One other form of energy transfer CL involves the production of very weak luminescence by an excited state formed in a reaction of the analyte; the resulting emission intensity can be greatly enhanced by adding a luminescent energy acceptor (sensitizer) to the reaction medium. This alternative—of a lower analytical potential than PO-CL reactions—is useful in some cases as it enables some CL analytical determinations that are inaccessible via PO-CL reactions. Such is the case with the CL determination of low-molecular-mass aliphatic tertiary amines using the CAR technique. In fact, these amines are not fluorescent, and also impossible to derivatize to fluorophore with fluorescent probes owing to the lack of an appropriate structure. However, if tertiary aliphatic amines are reacted with sodium hypochlorite in an alkaline medium containing fluorescein as sensitizer, the CL signal is significantly enhanced. Using this reaction, a simple CAR method was developed for the CL determination of these species [39]. A 0.9-M sodium hypochlorite solution was added from the autoburette at 10 mL/min to the reaction vessel containing the analyte and the other reaction ingredients (borate buffer

and fluorescein as sensitizer). The CL signal was measured by using a laboratoryassembled detector housing (black box). The method thus developed allows the determination of trimethylamine over a wide linear range (10–2500 nmol) with good precision (relative standard deviation, RSD, 2.6%), and compares favorably with recent alternatives to the determination of this amine in fish tissue. Primary and secondary amines such as methyland ethylamine can be indirectly determined at the µmol level by their inhibitory effect on the CL determination of trimethylamine.

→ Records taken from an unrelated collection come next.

(** A comparator that is total and transitive on "not after". *)
Hypothesis cmp_total : ∀ a b, 0 < cmp a b → cmp b a ≤ 0.
Hypothesis cmp_trans : ∀ a b c, cmp a b ≤ 0 → cmp b c ≤ 0 → cmp a c ≤ 0.

Lemma insertSorted_sorted (x : A) (l : list A) :
  StronglySorted (λ a b, cmp a b ≤ 0) l →
  StronglySorted (λ a b, cmp a b ≤ 0) (insertSorted cmp x l).
Proof.
  induction 1 as [|y l Hsorted IH Hall]; cbn.
  - repeat constructor.
  - case_decide as Hxy.
    + constructor; [done|].
      rewrite insertSorted_Permutation. constructor; [|done].
      by apply cmp_total.
    + apply Qcle_ngt in Hxy. constructor.
      * by constructor.
      * constructor; [done|]. eapply Forall_impl; [exact Hall|].
        intros z Hz. by apply (cmp_trans x y z).
Qed.

Lemma Array_sort_sorted (l : list A) :
  StronglySorted (λ a b, cmp a b ≤ 0) (Array_sort cmp l).
Proof.
  induction l as [|x l IH]; cbn; [constructor|].
  by apply insertSorted_sorted.
Qed.

End SortFacts.


(** ** Numbers in order *)

Lemma Qc_minus_le_0 (x y : number) : x - y ≤ 0 ↔ x ≤ y.
Proof.
  rewrite (Qcplus_le_mono_r (x - y) 0 y).
  by replace (x - y + y) with x by ring; replace (0 + y) with y by ring.
Qed.

Lemma Qc_minus_eq_0 (x y : number) : x - y = 0 ↔ x = y.
Proof.
  split; [|intros ->; ring].
  intros H. replace x with (x - y + y) by ring. rewrite H. ring.
Qed.

Lemma Qc_le_lt_eq (x y : number) : x ≤ y ↔ x < y ∨ x = y.
Proof.
  split.
  - intros H. destruct (decide (x = y)) as [|Hne]; [by right|left].
    by apply Qcle_lt_or_eq in H as [|].
  - intros [H| ->]; [by apply Qclt_le_weak|done].
Qed.

(** ** The comparator *)

Lemma notAbove_trans (tieBreak : bool) (x y z : LeaderboardController.SortValues) :
  notAbove tieBreak x y → notAbove tieBreak y z → notAbove tieBreak x z.
Proof.
  unfold notAbove. intros [Hxy|[Hxy Hxy']] [Hyz|[Hyz Hyz']].
  - left. by trans (LeaderboardController.sortValue y).
  - left. by rewrite <-Hyz.
  - left. by rewrite Hxy.
  - right. split; [congruence|].
    destruct Hxy' as [?|Hxy']; [by left|].
    destruct Hyz' as [?|Hyz']; [by left|].
    right. by trans (LeaderboardController.totalPower y).
Qed.

Lemma notAbove_total (tieBreak : bool) (x y : LeaderboardController.SortValues) :
  ¬ notAbove tieBreak x y → notAbove tieBreak y x.
Proof.
  unfold notAbove. intros Hnot.
  destruct (decide (LeaderboardController.sortValue x
                    < LeaderboardController.sortValue y)) as [Hlt|Hge].
  { destruct Hnot. by left. }
  apply Qcle_ngt, Qc_le_lt_eq in Hge as [Hlt|Heq]; [by left|].
  right. split; [done|]. right.
  apply Qclt_le_weak, Qclt_nge. intros Hle. apply Hnot. right. split; [done|].
  by right.
Qed.

Lemma compareEntries_le_0 (a b : LeaderboardController.SortValues)
    (sortOrder powerSourceFilter : string) :
  LeaderboardController.compareEntries a b sortOrder powerSourceFilter ≤ 0
  ↔ if decide (sortOrder = "HIGH")
    then notAbove (bool_decide (powerSourceFilter ≠ "ANY")) b a
    else notAbove (bool_decide (powerSourceFilter ≠ "ANY")) a b.
Proof.
  assert (∀ x y : LeaderboardController.SortValues,
    (if decide (LeaderboardController.sortValue x
                - LeaderboardController.sortValue y ≠ 0)
     then LeaderboardController.sortValue x - LeaderboardController.sortValue y
     else if decide (powerSourceFilter ≠ "ANY")
          then LeaderboardController.totalPower x
               - LeaderboardController.totalPower y
          else 0) ≤ 0
    ↔ notAbove (bool_decide (powerSourceFilter ≠ "ANY")) x y) as Hlex.
  { intros x y. unfold notAbove. case_decide as Hd.
    - rewrite Qc_minus_le_0, Qc_le_lt_eq. rewrite Qc_minus_eq_0 in Hd. tauto.
    - apply (proj1 (Qc_minus_eq_0 _ _)) in Hd. rewrite Hd.
      case_decide as Hany.
      + rewrite Qc_minus_le_0, bool_decide_eq_false.
        pose proof (irreflexivity Qclt (LeaderboardController.sortValue y)) as Hirr.
        unfold complement in Hirr. split.
        * intros Hle. right. split; [done|]. by right.
        * intros [?|[_ [?|?]]]; done.
      + rewrite bool_decide_eq_false. split; [|intros _; apply Qcle_refl].
        intros _. right. split; [done|]. left. tauto. }
  unfold LeaderboardController.compareEntries.
  destruct (decide (sortOrder = "HIGH")); apply Hlex.
Qed.

Lemma compareEntries_total (sortOrder powerSourceFilter : string)
    (a b : LeaderboardController.SortValues) :
  0 < LeaderboardController.compareEntries a b sortOrder powerSourceFilter →
  LeaderboardController.compareEntries b a sortOrder powerSourceFilter ≤ 0.
Proof.
  rewrite Qclt_nge, !compareEntries_le_0.
  case_decide; apply notAbove_total.
Qed.

Lemma compareEntries_trans (sortOrder powerSourceFilter : string)
    (a b c : LeaderboardController.SortValues) :
  LeaderboardController.compareEntries a b sortOrder powerSourceFilter ≤ 0 →
  LeaderboardController.compareEntries b c sortOrder powerSourceFilter ≤ 0 →
  LeaderboardController.compareEntries a c sortOrder powerSourceFilter ≤ 0.
Proof.
  rewrite !compareEntries_le_0. case_decide; eauto using notAbove_trans.
Qed.

Lemma StronglySorted_weaken {A} (R1 R2 : A → A → Prop) (l : list A) :
  (∀ a b, R1 a b → R2 a b) → StronglySorted R1 l → StronglySorted R2 l.
Proof.
  intros Himpl. induction 1 as [|x l _ IH Hall]; constructor; [done|].
  eapply Forall_impl; [exact Hall|]. intros b. apply Himpl.
Qed.

(** ** The ranking *)

Section RankFacts.

Variable getLocationPower : option (list ApplianceModel.t) → number.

PO-CL detection has two major advantages over classical spectrofluorimetry, specifically: (1) improved selectivity resulting from the fact that not all fluorophores are equally efficient as energy acceptors and (2) enhanced detection arising from suppression of source instability and source scatter in fluorescence detection. However, the background CL observed in these reactions in the absence of fluorophore is a serious analytical drawback [40–42]. This background emission has been ascribed to the presence of reaction intermediates, mainly phenoxy radicals generated in the oxidation by hydrogen peroxide of phenolate anion produced during the formation of the excited intermediate [42]. Specifically, the TCPO/hydrogen peroxide system gives a broad emission band centered at 450 nm, together with a weak emission band at 540 nm, both which are formed relatively slowly [41]. In addition, in excess hydrogen peroxide, only the intermediate peaks at 450 nm seem to prevail. Accordingly, background emission can be minimized by (a) keeping the hydrogen peroxide in excess and (b) recording the CL intensity immediately after mixing to avoid the presence of these intermediates, which emit light at 450 nm and are formed relatively slowly. The continuous-addition-of-reagent technique meets these requirements since the aryl oxalate is added from an autoburette over a reaction vessel containing excess hydrogen peroxide and the analyte, and the CL signal is recorded as soon as it is produced, using an integrated mixing/detection system. With kinetic methodology, this takes only about 1 s. Background emission is thus avoided and the signal-to-noise ratio is increased, which ultimately leads to a lower detection limit for the analyte.

Table 4 illustrates the use of the CAR technique to develop CL kineticbased determinations for various analytes in different fields. As can be seen, the dynamic range, limit of detection, precision, and throughput ( 80–100 samples/ h) are all quite good. All determinations are based on the use of the TCPO/ hydrogen peroxide system; by exception, that for β-carboline alkaloids uses TCPO and DNPO. A comparison of the analytical figures of merit for these alkaloids reveals that DNPO results in better sensitivity and lower detection limits. However, it also leads to poorer precision as a result of its extremely fast reactions with the analytes. Finally, psychotropic indole derivatives with a chemical structure derived from tryptamines have also been determined, at very low concentrations, by CAR-CLS albeit following derivatization with dansyl chloride.